• [THE DATA]:
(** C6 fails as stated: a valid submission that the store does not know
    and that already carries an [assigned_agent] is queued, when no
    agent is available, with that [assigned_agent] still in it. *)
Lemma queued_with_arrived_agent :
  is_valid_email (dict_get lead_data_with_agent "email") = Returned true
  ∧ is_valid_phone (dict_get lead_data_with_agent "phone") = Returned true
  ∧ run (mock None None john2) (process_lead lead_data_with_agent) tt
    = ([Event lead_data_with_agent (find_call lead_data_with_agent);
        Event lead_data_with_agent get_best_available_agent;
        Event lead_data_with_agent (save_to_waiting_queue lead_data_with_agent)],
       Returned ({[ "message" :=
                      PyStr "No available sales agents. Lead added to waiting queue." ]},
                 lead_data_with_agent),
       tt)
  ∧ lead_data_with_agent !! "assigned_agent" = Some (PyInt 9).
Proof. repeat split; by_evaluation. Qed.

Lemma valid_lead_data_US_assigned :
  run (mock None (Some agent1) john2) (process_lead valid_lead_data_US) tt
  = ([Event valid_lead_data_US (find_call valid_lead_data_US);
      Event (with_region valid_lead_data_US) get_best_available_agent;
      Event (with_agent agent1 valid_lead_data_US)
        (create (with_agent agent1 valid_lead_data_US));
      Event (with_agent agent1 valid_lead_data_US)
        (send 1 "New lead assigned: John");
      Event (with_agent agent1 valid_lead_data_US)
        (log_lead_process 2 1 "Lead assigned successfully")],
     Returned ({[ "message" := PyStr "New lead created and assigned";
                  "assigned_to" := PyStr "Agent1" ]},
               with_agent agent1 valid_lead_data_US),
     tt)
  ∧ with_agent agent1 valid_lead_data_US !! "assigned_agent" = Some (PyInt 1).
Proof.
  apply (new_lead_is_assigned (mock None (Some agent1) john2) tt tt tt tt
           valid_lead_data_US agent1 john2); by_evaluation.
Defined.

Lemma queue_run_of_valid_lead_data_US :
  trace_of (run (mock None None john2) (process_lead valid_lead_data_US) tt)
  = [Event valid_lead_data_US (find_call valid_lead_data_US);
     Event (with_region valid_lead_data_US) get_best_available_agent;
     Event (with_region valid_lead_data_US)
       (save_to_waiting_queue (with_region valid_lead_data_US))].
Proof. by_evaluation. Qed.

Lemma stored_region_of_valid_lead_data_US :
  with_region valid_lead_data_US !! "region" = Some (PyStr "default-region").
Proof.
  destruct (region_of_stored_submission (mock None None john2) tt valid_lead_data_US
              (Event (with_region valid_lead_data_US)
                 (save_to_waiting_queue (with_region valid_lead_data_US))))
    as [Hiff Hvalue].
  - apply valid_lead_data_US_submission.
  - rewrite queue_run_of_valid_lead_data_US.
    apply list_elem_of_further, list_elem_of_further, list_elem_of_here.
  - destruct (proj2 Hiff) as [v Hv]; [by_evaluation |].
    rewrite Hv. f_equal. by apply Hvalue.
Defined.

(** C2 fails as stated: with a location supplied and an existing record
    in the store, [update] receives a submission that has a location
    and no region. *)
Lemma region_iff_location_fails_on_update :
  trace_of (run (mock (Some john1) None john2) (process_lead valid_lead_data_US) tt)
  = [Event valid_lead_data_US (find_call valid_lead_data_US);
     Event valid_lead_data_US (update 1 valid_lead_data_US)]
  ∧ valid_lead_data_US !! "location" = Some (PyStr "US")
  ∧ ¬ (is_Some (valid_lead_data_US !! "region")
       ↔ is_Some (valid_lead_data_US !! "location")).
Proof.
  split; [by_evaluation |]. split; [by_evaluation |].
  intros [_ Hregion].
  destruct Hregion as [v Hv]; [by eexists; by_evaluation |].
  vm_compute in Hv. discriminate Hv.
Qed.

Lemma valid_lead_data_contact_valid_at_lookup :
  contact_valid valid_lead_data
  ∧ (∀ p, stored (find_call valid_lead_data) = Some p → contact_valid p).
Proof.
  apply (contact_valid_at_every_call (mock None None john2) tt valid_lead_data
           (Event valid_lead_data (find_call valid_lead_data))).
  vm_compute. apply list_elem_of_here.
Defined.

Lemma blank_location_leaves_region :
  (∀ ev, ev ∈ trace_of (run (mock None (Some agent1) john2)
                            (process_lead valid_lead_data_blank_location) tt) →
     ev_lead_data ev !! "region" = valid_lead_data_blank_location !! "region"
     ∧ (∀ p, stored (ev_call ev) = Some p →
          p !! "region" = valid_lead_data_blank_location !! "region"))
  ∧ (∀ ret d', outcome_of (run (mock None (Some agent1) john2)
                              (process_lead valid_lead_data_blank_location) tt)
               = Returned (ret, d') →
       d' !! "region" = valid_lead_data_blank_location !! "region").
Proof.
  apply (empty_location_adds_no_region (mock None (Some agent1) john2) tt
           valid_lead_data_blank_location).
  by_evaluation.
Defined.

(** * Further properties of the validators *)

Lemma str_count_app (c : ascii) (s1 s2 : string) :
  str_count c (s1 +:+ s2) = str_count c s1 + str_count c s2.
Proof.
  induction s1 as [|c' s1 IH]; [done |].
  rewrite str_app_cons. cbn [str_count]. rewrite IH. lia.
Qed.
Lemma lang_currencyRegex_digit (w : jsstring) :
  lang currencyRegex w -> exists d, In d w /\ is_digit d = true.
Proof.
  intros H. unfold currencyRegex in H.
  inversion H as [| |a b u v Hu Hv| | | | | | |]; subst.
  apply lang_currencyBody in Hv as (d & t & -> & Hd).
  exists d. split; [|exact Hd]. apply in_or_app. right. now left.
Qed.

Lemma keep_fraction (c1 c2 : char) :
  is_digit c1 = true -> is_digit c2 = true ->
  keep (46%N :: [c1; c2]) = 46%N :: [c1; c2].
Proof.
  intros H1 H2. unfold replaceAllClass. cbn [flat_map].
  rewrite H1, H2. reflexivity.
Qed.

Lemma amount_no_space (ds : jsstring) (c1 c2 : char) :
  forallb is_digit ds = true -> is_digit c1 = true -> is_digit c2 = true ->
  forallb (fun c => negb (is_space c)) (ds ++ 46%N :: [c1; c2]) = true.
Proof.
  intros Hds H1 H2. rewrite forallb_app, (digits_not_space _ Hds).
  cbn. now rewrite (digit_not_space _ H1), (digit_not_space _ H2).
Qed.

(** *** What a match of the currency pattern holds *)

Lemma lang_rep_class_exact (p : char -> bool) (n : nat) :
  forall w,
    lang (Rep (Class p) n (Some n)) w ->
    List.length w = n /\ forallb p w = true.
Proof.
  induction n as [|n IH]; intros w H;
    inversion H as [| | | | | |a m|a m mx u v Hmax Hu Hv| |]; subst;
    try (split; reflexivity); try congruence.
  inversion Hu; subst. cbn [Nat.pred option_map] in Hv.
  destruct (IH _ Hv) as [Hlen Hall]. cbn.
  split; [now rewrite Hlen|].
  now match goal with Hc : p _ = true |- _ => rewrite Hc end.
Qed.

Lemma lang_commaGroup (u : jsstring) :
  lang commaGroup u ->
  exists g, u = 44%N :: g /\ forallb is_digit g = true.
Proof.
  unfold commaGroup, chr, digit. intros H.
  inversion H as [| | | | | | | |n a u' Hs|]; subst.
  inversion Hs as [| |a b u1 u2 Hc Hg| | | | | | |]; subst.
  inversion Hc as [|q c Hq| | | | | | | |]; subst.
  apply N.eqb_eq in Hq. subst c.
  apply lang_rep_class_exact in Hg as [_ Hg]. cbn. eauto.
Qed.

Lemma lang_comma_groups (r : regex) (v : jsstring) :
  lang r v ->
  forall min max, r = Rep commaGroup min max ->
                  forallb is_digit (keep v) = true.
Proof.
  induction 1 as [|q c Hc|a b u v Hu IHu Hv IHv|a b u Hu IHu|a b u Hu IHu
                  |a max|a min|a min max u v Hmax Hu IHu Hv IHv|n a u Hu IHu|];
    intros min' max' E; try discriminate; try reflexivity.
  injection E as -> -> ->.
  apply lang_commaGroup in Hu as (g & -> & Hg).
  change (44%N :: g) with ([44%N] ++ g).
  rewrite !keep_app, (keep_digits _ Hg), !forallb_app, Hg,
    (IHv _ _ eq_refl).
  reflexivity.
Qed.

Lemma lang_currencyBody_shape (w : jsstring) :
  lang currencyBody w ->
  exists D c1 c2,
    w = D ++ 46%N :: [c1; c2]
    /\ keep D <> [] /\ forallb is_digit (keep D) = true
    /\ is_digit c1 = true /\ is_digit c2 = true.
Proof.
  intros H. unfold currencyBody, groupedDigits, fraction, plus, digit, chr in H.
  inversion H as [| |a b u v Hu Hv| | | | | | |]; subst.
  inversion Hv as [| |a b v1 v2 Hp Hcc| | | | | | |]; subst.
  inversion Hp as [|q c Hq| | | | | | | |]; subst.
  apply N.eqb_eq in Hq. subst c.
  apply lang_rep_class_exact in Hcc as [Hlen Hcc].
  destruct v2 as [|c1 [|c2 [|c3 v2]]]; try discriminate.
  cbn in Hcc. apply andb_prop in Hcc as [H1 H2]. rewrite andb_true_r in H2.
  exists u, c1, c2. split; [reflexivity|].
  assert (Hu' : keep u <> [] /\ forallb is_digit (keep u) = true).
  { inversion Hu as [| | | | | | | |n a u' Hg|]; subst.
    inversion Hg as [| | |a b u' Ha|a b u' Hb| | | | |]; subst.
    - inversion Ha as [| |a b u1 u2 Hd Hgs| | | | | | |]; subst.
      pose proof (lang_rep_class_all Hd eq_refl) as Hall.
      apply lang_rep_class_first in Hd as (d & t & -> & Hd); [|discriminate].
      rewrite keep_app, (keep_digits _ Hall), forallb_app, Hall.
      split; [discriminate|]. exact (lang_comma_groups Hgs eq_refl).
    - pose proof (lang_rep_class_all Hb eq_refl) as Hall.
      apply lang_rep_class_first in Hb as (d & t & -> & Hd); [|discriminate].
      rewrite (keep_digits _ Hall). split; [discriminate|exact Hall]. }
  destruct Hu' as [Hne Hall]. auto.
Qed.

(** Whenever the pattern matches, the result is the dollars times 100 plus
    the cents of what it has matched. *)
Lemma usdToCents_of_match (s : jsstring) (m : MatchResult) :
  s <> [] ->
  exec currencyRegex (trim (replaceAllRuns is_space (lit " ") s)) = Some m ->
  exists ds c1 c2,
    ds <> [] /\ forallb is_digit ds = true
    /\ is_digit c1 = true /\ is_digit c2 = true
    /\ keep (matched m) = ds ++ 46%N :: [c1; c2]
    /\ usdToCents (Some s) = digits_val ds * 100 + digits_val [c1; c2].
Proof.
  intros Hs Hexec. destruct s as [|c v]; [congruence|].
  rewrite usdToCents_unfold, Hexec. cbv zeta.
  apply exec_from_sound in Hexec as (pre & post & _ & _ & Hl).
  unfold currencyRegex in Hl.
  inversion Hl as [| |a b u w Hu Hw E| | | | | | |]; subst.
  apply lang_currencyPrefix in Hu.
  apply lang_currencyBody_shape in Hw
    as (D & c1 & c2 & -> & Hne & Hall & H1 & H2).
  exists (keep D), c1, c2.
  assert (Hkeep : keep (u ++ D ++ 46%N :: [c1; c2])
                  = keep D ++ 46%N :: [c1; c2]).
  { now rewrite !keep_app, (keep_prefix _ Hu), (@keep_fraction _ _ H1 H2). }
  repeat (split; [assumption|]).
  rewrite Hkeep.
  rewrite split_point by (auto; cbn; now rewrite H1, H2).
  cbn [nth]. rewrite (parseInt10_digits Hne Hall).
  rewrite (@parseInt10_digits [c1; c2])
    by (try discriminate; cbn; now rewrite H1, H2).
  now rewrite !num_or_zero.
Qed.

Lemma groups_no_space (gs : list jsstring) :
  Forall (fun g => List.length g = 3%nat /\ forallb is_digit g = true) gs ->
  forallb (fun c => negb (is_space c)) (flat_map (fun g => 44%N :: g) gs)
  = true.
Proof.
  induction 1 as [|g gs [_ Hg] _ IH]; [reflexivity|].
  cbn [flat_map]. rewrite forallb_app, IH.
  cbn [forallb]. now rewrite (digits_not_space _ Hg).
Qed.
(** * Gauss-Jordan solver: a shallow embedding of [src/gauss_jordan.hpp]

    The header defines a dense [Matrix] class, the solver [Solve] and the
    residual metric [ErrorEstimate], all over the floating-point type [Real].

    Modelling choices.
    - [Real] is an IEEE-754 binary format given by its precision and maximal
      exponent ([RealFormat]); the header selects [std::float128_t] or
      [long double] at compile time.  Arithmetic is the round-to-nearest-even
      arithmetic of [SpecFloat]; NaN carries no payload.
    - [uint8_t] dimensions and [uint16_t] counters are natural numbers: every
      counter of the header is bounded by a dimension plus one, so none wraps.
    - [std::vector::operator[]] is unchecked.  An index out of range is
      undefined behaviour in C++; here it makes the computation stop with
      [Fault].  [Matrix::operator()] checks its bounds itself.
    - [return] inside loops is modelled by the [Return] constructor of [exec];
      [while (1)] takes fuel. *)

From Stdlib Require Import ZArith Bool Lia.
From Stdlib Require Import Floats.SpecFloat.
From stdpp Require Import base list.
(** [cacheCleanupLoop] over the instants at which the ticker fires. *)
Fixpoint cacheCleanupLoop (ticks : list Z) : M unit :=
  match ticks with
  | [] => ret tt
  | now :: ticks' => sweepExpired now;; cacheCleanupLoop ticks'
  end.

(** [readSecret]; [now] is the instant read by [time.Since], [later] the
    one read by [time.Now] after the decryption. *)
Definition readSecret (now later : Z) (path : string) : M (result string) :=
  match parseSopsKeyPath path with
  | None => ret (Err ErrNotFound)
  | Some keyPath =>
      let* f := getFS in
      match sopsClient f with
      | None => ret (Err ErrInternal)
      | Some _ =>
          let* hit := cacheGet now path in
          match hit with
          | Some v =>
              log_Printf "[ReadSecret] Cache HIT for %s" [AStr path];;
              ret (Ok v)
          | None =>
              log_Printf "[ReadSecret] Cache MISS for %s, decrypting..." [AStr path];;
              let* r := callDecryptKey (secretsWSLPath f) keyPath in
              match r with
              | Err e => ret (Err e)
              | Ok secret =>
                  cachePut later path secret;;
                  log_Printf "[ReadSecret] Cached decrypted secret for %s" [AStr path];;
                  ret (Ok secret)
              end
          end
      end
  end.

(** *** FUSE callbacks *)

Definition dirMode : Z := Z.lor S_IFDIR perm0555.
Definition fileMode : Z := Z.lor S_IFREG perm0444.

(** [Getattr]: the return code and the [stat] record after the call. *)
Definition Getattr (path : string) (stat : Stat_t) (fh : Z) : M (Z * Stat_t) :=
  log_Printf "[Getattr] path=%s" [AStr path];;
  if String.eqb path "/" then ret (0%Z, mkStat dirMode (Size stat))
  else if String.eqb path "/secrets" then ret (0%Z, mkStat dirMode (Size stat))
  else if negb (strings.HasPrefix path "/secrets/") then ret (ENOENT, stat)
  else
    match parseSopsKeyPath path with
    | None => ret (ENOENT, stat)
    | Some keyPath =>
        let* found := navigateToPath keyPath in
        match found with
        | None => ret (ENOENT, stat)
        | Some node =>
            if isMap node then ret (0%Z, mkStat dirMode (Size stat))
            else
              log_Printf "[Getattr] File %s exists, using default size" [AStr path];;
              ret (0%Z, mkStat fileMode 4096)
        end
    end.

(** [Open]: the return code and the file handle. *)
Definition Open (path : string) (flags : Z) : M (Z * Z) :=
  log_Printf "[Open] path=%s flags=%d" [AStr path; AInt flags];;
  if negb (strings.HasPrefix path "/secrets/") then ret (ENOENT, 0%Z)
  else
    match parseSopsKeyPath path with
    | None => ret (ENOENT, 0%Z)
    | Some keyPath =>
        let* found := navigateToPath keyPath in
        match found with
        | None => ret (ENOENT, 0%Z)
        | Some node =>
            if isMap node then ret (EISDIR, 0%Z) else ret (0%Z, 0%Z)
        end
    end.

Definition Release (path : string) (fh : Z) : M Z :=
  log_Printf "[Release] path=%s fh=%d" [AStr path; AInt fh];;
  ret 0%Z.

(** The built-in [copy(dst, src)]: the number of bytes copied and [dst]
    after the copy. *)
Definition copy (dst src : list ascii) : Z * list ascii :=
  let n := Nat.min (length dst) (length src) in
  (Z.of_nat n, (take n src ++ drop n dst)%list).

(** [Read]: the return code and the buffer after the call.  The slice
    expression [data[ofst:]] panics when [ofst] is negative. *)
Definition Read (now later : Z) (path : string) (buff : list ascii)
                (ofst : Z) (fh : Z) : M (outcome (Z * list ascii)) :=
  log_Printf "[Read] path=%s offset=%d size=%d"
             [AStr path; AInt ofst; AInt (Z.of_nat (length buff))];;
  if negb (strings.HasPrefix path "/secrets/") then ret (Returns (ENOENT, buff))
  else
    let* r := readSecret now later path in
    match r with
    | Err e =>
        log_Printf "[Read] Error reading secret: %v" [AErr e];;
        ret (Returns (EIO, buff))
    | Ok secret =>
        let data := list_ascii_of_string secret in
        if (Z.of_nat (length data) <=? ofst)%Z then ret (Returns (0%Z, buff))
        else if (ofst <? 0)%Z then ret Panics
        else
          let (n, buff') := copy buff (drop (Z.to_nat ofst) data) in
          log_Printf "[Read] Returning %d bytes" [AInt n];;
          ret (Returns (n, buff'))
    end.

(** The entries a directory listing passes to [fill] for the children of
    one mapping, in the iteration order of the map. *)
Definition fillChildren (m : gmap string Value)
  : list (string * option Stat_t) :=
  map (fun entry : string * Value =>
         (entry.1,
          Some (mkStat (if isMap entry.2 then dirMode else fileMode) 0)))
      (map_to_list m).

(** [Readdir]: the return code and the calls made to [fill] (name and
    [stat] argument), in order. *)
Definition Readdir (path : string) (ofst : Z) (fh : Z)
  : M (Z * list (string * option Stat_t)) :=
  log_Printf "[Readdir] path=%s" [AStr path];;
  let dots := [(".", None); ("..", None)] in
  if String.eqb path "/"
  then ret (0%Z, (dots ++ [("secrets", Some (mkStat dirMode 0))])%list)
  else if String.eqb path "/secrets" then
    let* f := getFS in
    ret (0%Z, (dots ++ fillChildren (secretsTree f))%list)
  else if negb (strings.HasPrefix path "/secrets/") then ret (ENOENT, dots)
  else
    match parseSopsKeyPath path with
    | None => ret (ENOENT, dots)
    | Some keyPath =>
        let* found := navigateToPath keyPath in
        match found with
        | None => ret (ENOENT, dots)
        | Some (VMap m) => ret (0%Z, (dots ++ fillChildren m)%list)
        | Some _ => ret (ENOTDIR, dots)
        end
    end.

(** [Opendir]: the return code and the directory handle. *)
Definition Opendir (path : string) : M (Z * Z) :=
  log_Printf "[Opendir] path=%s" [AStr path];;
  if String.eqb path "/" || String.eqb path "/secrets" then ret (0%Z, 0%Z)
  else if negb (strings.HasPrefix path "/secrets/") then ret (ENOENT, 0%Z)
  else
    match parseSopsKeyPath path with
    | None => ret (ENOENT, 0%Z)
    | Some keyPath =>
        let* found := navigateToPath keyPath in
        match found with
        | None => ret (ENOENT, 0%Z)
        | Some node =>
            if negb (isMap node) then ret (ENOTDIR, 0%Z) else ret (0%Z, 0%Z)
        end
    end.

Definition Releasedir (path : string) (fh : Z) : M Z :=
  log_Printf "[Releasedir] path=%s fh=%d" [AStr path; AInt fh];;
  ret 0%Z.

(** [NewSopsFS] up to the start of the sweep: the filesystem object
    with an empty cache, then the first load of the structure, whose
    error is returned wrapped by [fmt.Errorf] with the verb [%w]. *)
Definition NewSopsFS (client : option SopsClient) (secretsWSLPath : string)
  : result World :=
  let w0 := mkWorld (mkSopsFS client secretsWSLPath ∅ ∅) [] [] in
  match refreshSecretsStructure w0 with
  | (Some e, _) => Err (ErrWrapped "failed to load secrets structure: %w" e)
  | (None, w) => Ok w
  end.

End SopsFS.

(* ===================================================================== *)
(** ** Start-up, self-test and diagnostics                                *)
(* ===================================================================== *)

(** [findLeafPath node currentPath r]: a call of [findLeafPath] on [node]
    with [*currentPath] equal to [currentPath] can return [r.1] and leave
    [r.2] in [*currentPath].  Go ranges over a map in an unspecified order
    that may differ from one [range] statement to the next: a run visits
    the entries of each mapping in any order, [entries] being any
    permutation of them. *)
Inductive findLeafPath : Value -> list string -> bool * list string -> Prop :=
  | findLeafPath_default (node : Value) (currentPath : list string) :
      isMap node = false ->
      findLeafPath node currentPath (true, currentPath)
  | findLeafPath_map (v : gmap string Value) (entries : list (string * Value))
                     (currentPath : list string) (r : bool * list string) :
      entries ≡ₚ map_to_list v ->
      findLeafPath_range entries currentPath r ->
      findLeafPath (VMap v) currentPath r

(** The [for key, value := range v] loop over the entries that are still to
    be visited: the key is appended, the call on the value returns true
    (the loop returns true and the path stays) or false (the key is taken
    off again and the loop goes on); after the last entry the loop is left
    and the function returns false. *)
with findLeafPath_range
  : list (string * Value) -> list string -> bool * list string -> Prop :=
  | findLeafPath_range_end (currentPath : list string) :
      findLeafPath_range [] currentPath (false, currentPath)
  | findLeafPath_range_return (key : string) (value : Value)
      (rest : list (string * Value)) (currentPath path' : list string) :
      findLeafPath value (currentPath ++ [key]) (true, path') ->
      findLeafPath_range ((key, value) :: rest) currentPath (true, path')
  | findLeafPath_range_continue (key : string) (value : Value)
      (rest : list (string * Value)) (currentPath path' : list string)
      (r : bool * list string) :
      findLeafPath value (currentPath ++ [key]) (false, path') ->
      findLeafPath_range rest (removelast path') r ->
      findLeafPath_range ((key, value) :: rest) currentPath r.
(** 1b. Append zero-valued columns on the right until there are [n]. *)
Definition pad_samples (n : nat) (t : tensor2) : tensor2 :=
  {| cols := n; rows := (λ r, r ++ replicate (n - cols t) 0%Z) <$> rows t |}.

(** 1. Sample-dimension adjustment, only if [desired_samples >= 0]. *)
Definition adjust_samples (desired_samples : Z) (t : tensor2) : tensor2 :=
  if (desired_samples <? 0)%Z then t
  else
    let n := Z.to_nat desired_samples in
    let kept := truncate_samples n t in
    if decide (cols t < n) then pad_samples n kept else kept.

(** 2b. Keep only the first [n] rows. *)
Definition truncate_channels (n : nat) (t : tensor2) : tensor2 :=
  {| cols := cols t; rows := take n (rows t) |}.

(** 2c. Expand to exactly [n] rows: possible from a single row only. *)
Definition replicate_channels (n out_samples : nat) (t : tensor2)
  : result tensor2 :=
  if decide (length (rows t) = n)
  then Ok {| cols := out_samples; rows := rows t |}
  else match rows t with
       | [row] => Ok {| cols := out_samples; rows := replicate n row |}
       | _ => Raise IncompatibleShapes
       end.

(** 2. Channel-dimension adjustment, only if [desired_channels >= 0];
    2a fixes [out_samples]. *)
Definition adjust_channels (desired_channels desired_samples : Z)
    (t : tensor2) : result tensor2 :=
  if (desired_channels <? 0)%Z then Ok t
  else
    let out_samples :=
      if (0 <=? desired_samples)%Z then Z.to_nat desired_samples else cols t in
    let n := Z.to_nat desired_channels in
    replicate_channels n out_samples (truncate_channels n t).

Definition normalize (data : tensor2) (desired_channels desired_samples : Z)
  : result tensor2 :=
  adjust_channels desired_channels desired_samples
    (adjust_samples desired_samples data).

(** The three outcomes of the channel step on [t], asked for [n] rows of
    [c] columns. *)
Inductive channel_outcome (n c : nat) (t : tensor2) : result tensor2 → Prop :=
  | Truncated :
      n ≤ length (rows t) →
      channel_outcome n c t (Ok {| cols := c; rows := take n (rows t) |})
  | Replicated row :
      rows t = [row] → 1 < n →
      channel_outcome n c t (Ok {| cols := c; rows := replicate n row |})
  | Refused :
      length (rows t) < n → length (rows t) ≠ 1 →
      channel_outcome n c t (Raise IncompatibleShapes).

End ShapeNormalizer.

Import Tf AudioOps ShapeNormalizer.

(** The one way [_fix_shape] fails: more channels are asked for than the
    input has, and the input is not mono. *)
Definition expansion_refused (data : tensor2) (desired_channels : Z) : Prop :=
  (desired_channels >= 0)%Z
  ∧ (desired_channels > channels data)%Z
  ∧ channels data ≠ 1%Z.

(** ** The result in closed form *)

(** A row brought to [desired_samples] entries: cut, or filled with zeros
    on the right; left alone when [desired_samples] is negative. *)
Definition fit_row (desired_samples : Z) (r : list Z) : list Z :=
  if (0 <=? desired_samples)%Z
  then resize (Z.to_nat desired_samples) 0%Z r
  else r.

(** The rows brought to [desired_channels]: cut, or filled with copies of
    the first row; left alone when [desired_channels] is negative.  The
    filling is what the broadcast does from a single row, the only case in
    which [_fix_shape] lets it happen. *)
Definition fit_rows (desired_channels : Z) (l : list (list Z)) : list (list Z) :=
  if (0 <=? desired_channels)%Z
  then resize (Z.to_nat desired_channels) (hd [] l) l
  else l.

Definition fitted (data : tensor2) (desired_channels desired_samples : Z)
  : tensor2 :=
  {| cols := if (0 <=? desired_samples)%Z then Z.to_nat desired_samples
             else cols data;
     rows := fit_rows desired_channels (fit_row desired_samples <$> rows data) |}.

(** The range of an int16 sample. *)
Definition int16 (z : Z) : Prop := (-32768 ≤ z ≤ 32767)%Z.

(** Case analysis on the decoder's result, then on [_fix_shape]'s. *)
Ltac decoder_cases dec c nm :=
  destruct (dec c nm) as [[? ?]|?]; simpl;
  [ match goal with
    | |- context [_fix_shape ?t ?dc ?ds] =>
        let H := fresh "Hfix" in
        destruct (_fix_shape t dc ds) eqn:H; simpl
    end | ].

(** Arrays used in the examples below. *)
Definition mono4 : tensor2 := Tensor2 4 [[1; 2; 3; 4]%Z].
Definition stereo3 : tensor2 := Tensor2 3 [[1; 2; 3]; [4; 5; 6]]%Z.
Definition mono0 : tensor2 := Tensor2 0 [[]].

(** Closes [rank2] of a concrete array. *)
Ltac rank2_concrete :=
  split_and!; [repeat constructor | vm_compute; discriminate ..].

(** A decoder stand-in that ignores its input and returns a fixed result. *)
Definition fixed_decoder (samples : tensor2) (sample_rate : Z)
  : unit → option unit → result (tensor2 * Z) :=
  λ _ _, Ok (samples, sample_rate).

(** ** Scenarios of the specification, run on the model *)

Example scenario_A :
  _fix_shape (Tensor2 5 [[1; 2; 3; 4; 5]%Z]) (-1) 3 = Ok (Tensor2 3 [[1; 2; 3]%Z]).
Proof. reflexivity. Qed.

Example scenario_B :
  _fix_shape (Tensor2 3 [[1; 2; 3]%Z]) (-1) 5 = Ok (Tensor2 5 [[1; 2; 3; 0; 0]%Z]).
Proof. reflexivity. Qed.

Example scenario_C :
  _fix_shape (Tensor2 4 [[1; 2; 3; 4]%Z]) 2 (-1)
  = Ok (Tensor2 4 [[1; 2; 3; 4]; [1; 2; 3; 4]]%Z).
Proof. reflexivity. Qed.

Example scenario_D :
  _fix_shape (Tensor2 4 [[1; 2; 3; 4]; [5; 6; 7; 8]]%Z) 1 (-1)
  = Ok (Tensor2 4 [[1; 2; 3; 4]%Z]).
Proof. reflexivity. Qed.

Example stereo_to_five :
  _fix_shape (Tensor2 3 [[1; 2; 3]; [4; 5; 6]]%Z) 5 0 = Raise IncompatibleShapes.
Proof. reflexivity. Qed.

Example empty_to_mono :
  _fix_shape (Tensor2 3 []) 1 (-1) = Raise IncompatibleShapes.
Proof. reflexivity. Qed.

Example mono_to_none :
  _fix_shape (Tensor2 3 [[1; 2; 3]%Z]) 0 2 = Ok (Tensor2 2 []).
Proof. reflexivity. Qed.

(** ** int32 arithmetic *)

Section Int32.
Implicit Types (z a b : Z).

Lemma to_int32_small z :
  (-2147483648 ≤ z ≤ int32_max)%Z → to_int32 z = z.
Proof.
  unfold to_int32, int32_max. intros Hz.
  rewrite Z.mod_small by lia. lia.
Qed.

• [WORK ITEM]:
Copy every line that contains "message" from the listing above.

• [EXERCISE OUTPUT]:
       Returned ({[ "message" :=
     Returned ({[ "message" := PyStr "New lead created and assigned";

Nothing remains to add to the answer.